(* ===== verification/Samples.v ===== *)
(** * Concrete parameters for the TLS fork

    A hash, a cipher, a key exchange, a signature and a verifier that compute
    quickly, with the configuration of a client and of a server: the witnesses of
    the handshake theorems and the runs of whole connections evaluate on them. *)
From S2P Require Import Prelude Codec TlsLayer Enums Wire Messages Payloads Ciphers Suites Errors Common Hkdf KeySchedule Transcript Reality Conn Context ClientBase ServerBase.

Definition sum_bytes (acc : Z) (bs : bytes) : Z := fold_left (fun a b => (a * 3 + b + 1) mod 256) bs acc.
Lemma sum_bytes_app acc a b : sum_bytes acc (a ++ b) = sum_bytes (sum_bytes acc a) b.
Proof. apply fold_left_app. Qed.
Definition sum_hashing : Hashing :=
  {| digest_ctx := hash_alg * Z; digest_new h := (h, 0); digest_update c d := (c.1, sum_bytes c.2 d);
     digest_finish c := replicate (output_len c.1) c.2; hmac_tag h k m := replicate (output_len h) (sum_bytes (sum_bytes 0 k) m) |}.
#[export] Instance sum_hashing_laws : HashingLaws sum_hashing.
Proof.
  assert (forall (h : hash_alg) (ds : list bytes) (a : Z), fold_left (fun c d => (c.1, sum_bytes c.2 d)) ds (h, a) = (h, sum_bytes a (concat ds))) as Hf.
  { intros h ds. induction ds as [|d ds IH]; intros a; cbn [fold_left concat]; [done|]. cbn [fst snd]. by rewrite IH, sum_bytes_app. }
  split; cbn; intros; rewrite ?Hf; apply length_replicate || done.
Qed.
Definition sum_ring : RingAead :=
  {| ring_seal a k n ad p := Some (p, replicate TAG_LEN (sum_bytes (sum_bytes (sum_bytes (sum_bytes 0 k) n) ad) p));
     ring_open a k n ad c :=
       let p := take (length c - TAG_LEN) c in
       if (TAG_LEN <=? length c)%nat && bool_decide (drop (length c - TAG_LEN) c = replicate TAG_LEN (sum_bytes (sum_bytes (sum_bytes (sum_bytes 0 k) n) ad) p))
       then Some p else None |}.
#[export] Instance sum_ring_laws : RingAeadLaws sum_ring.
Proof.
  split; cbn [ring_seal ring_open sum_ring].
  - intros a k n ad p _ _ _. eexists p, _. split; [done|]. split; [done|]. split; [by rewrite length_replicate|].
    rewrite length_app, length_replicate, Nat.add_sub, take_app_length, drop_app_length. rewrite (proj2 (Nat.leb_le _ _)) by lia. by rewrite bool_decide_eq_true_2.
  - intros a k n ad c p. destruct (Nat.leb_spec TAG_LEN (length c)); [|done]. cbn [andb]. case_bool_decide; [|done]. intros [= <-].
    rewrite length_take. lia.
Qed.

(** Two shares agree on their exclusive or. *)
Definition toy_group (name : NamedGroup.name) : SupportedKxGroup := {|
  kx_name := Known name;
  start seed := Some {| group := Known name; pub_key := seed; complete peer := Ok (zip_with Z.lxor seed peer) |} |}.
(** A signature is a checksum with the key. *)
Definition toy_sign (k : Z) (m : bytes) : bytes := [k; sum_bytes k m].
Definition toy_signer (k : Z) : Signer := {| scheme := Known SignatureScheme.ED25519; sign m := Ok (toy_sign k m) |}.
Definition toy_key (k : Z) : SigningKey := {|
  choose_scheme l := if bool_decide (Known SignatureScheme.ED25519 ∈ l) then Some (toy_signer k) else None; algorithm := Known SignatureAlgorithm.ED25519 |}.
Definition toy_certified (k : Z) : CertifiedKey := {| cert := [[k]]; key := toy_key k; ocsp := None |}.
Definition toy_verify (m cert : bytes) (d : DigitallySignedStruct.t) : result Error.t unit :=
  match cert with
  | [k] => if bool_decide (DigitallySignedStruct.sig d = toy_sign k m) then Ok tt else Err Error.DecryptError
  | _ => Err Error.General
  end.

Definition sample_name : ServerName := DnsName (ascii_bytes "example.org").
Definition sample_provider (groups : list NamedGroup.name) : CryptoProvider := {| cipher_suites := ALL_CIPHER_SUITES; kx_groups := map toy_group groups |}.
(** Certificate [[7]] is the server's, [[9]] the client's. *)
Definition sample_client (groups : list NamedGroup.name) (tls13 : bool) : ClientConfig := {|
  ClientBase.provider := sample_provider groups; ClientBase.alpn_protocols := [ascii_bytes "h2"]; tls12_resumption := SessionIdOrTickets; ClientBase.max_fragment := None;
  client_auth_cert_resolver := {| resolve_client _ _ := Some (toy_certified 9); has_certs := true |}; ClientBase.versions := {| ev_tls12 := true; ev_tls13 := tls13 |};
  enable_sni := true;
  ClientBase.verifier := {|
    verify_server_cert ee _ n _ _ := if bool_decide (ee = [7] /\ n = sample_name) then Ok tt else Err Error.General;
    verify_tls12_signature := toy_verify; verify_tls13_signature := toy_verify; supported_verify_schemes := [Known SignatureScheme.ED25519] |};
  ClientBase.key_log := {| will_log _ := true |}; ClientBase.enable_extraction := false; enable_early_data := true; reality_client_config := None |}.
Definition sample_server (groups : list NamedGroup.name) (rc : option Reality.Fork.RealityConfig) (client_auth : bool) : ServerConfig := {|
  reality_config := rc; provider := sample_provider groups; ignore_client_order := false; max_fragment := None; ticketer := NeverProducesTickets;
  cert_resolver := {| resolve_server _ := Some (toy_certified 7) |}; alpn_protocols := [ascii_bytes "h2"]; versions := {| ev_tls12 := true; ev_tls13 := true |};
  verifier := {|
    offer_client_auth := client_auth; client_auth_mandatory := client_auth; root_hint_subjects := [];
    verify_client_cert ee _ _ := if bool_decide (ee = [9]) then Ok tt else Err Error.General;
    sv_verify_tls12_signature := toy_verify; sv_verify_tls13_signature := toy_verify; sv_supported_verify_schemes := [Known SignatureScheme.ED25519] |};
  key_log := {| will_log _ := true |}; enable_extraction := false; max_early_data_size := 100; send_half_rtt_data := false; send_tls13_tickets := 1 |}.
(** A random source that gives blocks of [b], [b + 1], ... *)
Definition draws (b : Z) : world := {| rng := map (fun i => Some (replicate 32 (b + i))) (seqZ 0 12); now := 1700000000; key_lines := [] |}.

*-*-*

From the listing above, repeat exactly the lines starting at the line that includes "(** * Concrete parameters for the TLS fork" and ending at the line that includes "the handshake theorems", with nothing outside that span.

• **EXERCISE RESPONSE**
(** * Concrete parameters for the TLS fork

    A hash, a cipher, a key exchange, a signature and a verifier that compute
    quickly, with the configuration of a client and of a server: the witnesses of
    the handshake theorems and the runs of whole connections evaluate on them. *)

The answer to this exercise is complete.